In my dreams, I expect to do a whole lot of things that I probably won’t get done. I have plans to build a getaway out there this year.
There won’t be much gardening done while that’s going on, and I’m not the kind of person who can definitively plan a garden around a house that isn’t there yet. Oh, I could, but I’d probably end up changing my mind about everything because I really like to “eyeball” everything.
There is one area, though, that I am pretty sure about: the crumbling stone foundation of the old house. I picture a garden there, after I’ve saved all the beautiful old rocks and added soil, with the perimeter planted with a hedge of some sort of rugosa roses (inspired by one I have long admired in Gooseberry Cove).
Like everything I do, it will be very relaxed and probably contain a few bits of “old stuff” that Newman would have thrown away if I didn’t keep a close eye on him.
I am determined to plant only things that will thrive and look after themselves in a coastal setting. Outside the sheltered garden, I picture some of the beautiful waving grasses left natural and unmowed, some naturalized pockets, some shrubs and maybe another tree or two.
Yesterday, I dug out a list of plant possibilities I’d made and wished I had more books on seaside gardening in our zone. I know I can find all manner of advice online, but I’m a curled-up-with-a-book type and a smartphone or tablet just doesn’t do it for me.
Today, I’m at the computer and interrupting my writing every now and then to Google things like “salt tolerant plants” and “Zone 4 seaside gardens.” I know we’re officially Zone 5, or even 6 depending on what chart you look at, but I figure Zone 4 is really on the safe side, factoring in exposed location.
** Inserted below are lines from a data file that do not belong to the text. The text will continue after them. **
(* ===== verification/RtcOps.v ===== *)
(** * The real-time clock driver: the time, the alarm and the initialisation

    The operations of [RtcDriver] against the calendar: what is set is what is read, and every path
    returns with the lock free and updates allowed. *)

From S2P Require Import Prelude RtcDefs RtcTime RtcDriver RtcClock.
From stdpp Require Import list.
#[local] Open Scope Z_scope.

(** Addresses of registers. *)
Ltac plain_ := by (unfold plain, address; vm_compute).
Ltac address_ := by (unfold address; vm_compute).

Section Ops.
Context {H : PcRtcHeader} {HO : PcRtcHeaderOk H} {E : Type} {V : RtcVariables E} {VO : RtcVariablesOk E}.
Implicit Types s : rtc E.

(** ** Steps with the lock held, relative to the state at the beginning *)

Definition at_ (ws : list (Z * Z)) s0 s : Prop := chip_after ws s0 s /\ same_rest s0 s /\ held s.

(** A register after the writes [ws]. *)
Definition cell (ws : list (Z * Z)) s0 (a : Z) : Z := (puts ws (regs s0.(hw))).1 a.

Lemma step_acquire (Q : unit -> rtc E -> Prop) s :
  idle s -> (forall s', s'.(hw) = s.(hw) -> at_ [] s s' -> Q tt s') -> wp acquire Q s.
Proof. intros Hi HQ. apply wp_acquire; [done|]. intros s' Hh Hc Hr Hl. by apply HQ. Qed.

Lemma step_read a ws (Q : Z -> rtc E -> Prop) s0 s :
  at_ ws s0 s -> plain a -> (forall s', at_ ws s0 s' -> Q (cell ws s0 a) s') -> wp (read a) Q s.
Proof.
  intros (Hc & Hr & Hh) Ha HQ. apply wp_read; [done|done|]. intros s' Hc' Hr' Hh'.
  replace (cells (hw s) a) with (cell ws s0 a).
  - apply HQ. split_and!; [|by eapply rtc_rest_trans|done]. pose proof (chip_after_trans _ _ _ _ _ Hc Hc') as Ht. by rewrite app_nil_r in Ht.
  - destruct Hc as (_ & _ & _ & _ & Hc). unfold cell. rewrite <- Hc. done.
Qed.

Lemma step_write a v ws (Q : unit -> rtc E -> Prop) s0 s :
  at_ ws s0 s -> address a -> (forall s', at_ (ws ++ [(a, v)]) s0 s' -> Q tt s') -> wp (write a v) Q s.
Proof.
  intros (Hc & Hr & Hh) Ha HQ. apply wp_write; [done|done|]. intros s' Hc' Hr' Hh'. apply HQ.
  split_and!; [by eapply chip_after_trans|by eapply rtc_rest_trans|done].
Qed.

Lemma step_wait ws (Q : EFI_STATUS -> rtc E -> Prop) s0 s :
  at_ ws s0 s -> (forall s', at_ ws s0 s' -> Q (if ready s.(hw) then EFI_SUCCESS else EFI_DEVICE_ERROR) s') -> wp wait Q s.
Proof.
  intros (Hc & Hr & Hh) HQ. apply wp_wait; [done|]. intros s' Hc' Hr' Hh'. apply HQ.
  split_and!; [|by eapply rtc_rest_trans|done]. pose proof (chip_after_trans _ _ _ _ _ Hc Hc') as Ht. by rewrite app_nil_r in Ht.
Qed.

(** The lock is given back. *)
Definition done_ (ws : list (Z * Z)) s0 s : Prop := chip_after ws s0 s /\ same_rest s0 s /\ idle s.

Lemma step_release ws (Q : unit -> rtc E -> Prop) s0 s :
  at_ ws s0 s -> (forall s', done_ ws s0 s' -> Q tt s') -> wp release Q s.
Proof.
  intros (Hc & Hr & Hh) HQ. apply wp_release; [done|]. intros s' Hc' Hr' Hh'. apply HQ.
  split_and!; [|by eapply rtc_rest_trans|done]. pose proof (chip_after_trans _ _ _ _ _ Hc Hc') as Ht. by rewrite app_nil_r in Ht.
Qed.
There are so many sites that lead you other links that I could sit here all day long for weeks, and it is fantastic, but I still love the thrill of turning the page.
In a way, I have something even better than books; I have you. I have readers who can tell me what has worked really well in their exposed spots and what hasn’t, perhaps even send pictures.
There are so many choices. It’s OK to think rugosa roses, but which one will make the best hedge? I’m really looking forward to learning about your favourite plants for seaside/harbour/bay/saltwater gardens. As my mother would have said, it’ll help “to keep the devil out of my mind” on winter days.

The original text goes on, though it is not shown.